• Information:
_ _ _
(* ===== verification/Replica.v ===== *)
(** * Replica metadata and manifest trust ([store/replica.rs], [protocol/manifest.rs])

    The snapshot's queries: which chunks it pins and which instructions every member has applied;
    and the checks by which a writer's manifest becomes a trusted one. *)
From S2P Require Export Transaction.
From Stdlib Require Import Lia ZifyN ZifyNat.

Open Scope N_scope.

(** ** Replica metadata *)

Definition ReplicaMetadata_new (expected_root : FileId) : ReplicaMetadata :=
  mkReplicaMetadata expected_root (dirents (DirectoryTree_new expected_root)) ∅ ∅ [] (u64! 1)
    ∅ ∅ ∅ ∅ None ∅ ∅ ∅.

Definition set_rm_chunk_index (index : gmap ChunkId (FileId * u64)) (m : ReplicaMetadata)
    : ReplicaMetadata :=
  mkReplicaMetadata (rm_expected_root m) (rm_dirents m) (rm_members m) (rm_manifests m)
    (rm_log m) (rm_next_control m) (rm_mailboxes m) (rm_acked_through m) index (rm_denied m)
    (rm_admission m) (rm_historical_members m) (rm_identity_documents m)
    (rm_bootstrap_through m).

Definition set_rm_members (members : gset PeerId) (m : ReplicaMetadata) : ReplicaMetadata :=
  mkReplicaMetadata (rm_expected_root m) (rm_dirents m) members (rm_manifests m)
    (rm_log m) (rm_next_control m) (rm_mailboxes m) (rm_acked_through m) (rm_chunk_index m)
    (rm_denied m) (rm_admission m) (rm_historical_members m) (rm_identity_documents m)
    (rm_bootstrap_through m).

Definition set_rm_log (log : list ControlRecord) (m : ReplicaMetadata) : ReplicaMetadata :=
  mkReplicaMetadata (rm_expected_root m) (rm_dirents m) (rm_members m) (rm_manifests m)
    log (rm_next_control m) (rm_mailboxes m) (rm_acked_through m) (rm_chunk_index m)
    (rm_denied m) (rm_admission m) (rm_historical_members m) (rm_identity_documents m)
    (rm_bootstrap_through m).

(** The bodies a mailbox queue refers to. *)
Definition queued_chunks (queue : list QueueContent) : list ChunkId :=
  omap (λ c, match c with QChunk _ _ id => Some id | QControl _ => None end) queue.

Definition mailbox_chunks (mailboxes : gmap PeerId (list QueueContent)) : list ChunkId :=
  map_values mailboxes ≫= queued_chunks.

Definition retain_ids (m : ReplicaMetadata) : gset ChunkId :=
  list_to_set (map_values (rm_manifests m) ≫= mf_chunk_ids)
  ∪ list_to_set (mailbox_chunks (rm_mailboxes m)).

(** [acked_through.get(member).copied().unwrap_or(0)] *)
Definition ack_of (acked : gmap PeerId u64) (peer : PeerId) : u64 :=
  default u64_zero (acked !! peer).

(** [min()] of the members' acknowledgements; [None] without members. *)
Definition min_ack (members : gset PeerId) (acked : gmap PeerId u64) : option u64 :=
  foldr (λ a m, Some (match m with Some b => if u64_N a <=? u64_N b then a else b | None => a end))
    None (ack_of acked <$> sorted_elements members).

(** [log.retain(|record| record.id > minimum)] *)
Definition log_after (minimum : u64) (log : list ControlRecord) : list ControlRecord :=
  filter (λ r, (u64_N minimum < u64_N (cr_id r))%N) log.

Definition truncate_log (m : ReplicaMetadata) : ReplicaMetadata :=
  match min_ack (rm_members m) (rm_acked_through m) with
  | None => m
  | Some minimum => set_rm_log (log_after minimum (rm_log m)) m
  end.

Lemma min_ack_Some members acked (minimum : u64) :
  min_ack members acked = Some minimum →
  (∃ p, p ∈ members ∧ ack_of acked p = minimum)
  ∧ ∀ p, p ∈ members → u64_N minimum <= u64_N (ack_of acked p).
Proof.
  unfold min_ack. setoid_rewrite <-(elem_of_sorted_elements members).
  generalize (sorted_elements members). intros l. revert minimum.
  induction l as [|p l IH]; intros minimum; [done|]. cbn [fmap list_fmap foldr]. intros [= <-].
  destruct (foldr _ None (ack_of acked <$> l)) as [m|] eqn:Hm.
  - destruct (IH m eq_refl) as ((q & Hq & <-) & Hmin).
    destruct (N.leb_spec (u64_N (ack_of acked p)) (u64_N (ack_of acked q))) as [Hle|Hlt].
    + split; [exists p; split; [by left|done]|].
      intros r [->|Hr]%elem_of_cons; [done|]. by transitivity (u64_N (ack_of acked q)); [|apply Hmin].
    + split; [exists q; split; [by right|done]|].
      intros r [->|Hr]%elem_of_cons; [lia|by apply Hmin].
  - destruct l as [|q l]; [|done]. split; [exists p; split; [by left|done]|].
    by intros r ->%list_elem_of_singleton.
Qed.

Lemma min_ack_None members acked : min_ack members acked = None ↔ members = ∅.
Proof.
  unfold min_ack. split.
  - destruct (sorted_elements members) eqn:Hs; [|done]. intros _. apply set_eq. intros p.
    rewrite <-elem_of_sorted_elements, Hs. set_solver.
  - intros ->. destruct (sorted_elements ∅) as [|p l] eqn:Hs; [done|].
    assert (p ∈ sorted_elements (∅ : gset PeerId)) as Hp by (rewrite Hs; by left).
    by apply elem_of_sorted_elements, not_elem_of_empty in Hp.
Qed.

Lemma elem_of_log_after (minimum : u64) log r :
  r ∈ log_after minimum log ↔ u64_N minimum < u64_N (cr_id r) ∧ r ∈ log.
Proof. unfold log_after. by rewrite list_elem_of_filter. Qed.

Lemma elem_of_mailbox_chunks mailboxes id :
  id ∈ mailbox_chunks mailboxes ↔
  ∃ p queue file_id index, mailboxes !! p = Some queue ∧ QChunk file_id index id ∈ queue.
Proof.
  unfold mailbox_chunks. rewrite list_elem_of_bind. split.
  - intros (queue & Hid & (p & Hp)%elem_of_map_values). exists p, queue.
    unfold queued_chunks in Hid. apply list_elem_of_omap in Hid as (c & Hc & Hs).
    destruct c as [|file_id index id']; [done|]. injection Hs as ->. by exists file_id, index.
  - intros (p & queue & f & i & Hp & Hc). exists queue. split; [|by eapply elem_of_map_values; exists p].
    apply list_elem_of_omap. by exists (QChunk f i id).
Qed.

Lemma elem_of_retain_ids m id :
  id ∈ retain_ids m ↔
  (∃ f manifest, rm_manifests m !! f = Some manifest ∧ id ∈ mf_chunk_ids manifest)
  ∨ id ∈ mailbox_chunks (rm_mailboxes m).
Proof.
  unfold retain_ids. rewrite elem_of_union, !elem_of_list_to_set. apply or_iff_compat_r.
  rewrite list_elem_of_bind. split.
  - intros (manifest & Hid & (f & Hf)%elem_of_map_values). by exists f, manifest.
  - intros (f & manifest & Hf & Hid). exists manifest. split; [done|].
    apply elem_of_map_values. by exists f.
Qed.

(** ** Trusted manifests *)

Record TrustedManifest := mkTrustedManifest { manifest : Manifest }.

#[export] Instance TrustedManifest_eq_dec : EqDecision TrustedManifest.
Proof. solve_decision. Defined.

Section trust.
Context `{Sha256, MlDsa65, XWing}.

Definition load_verified_peer (peer : PeerId) : SM StoreInner IdentityDocument :=
  query (λ s, ok_or (si_peers s !! peer) KeyUnavailable).

(** The writer's signature over the manifest. *)
Definition manifest_signed (writer : IdentityDocument) (m : Manifest) : Result unit :=
  let? message := manifest_m m in
  verify (doc_vk writer) MANIFEST_CONTEXT message (mf_signature m).

Definition TrustedManifest_verify (m : Manifest) (members : gset PeerId)
    : SM StoreInner TrustedManifest :=
  check! bool_decide (mf_writer_id m ∈ members) else AuthenticationFailed in
  do! local := ks_peer in
  do! writer := (if bool_decide (mf_writer_id m = local) then ks_identity
                 else load_verified_peer (mf_writer_id m)) in
  do! _ := sm_lift (manifest_signed writer m) in
  sm_ret (mkTrustedManifest m).

Definition verify_accepted (m : Manifest) (writer : IdentityDocument) : Result TrustedManifest :=
  let? _ := verify_identity writer in
  if negb (bool_decide (mf_writer_id m = doc_peer_id writer)) then Err AuthenticationFailed
  else
    let? _ := manifest_signed writer m in
    Ok (mkTrustedManifest m).
End trust.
_ _ _
• Try it: Where the listing above has a line with "Definition ReplicaMetadata_new (expected_root", start there, and output every line exactly through the line with "Definition set_rm_members (members", which is also included.

• Response for this exercise:
Definition ReplicaMetadata_new (expected_root : FileId) : ReplicaMetadata :=
  mkReplicaMetadata expected_root (dirents (DirectoryTree_new expected_root)) ∅ ∅ [] (u64! 1)
    ∅ ∅ ∅ ∅ None ∅ ∅ ∅.

Definition set_rm_chunk_index (index : gmap ChunkId (FileId * u64)) (m : ReplicaMetadata)
    : ReplicaMetadata :=
  mkReplicaMetadata (rm_expected_root m) (rm_dirents m) (rm_members m) (rm_manifests m)
    (rm_log m) (rm_next_control m) (rm_mailboxes m) (rm_acked_through m) index (rm_denied m)
    (rm_admission m) (rm_historical_members m) (rm_identity_documents m)
    (rm_bootstrap_through m).

Definition set_rm_members (members : gset PeerId) (m : ReplicaMetadata) : ReplicaMetadata :=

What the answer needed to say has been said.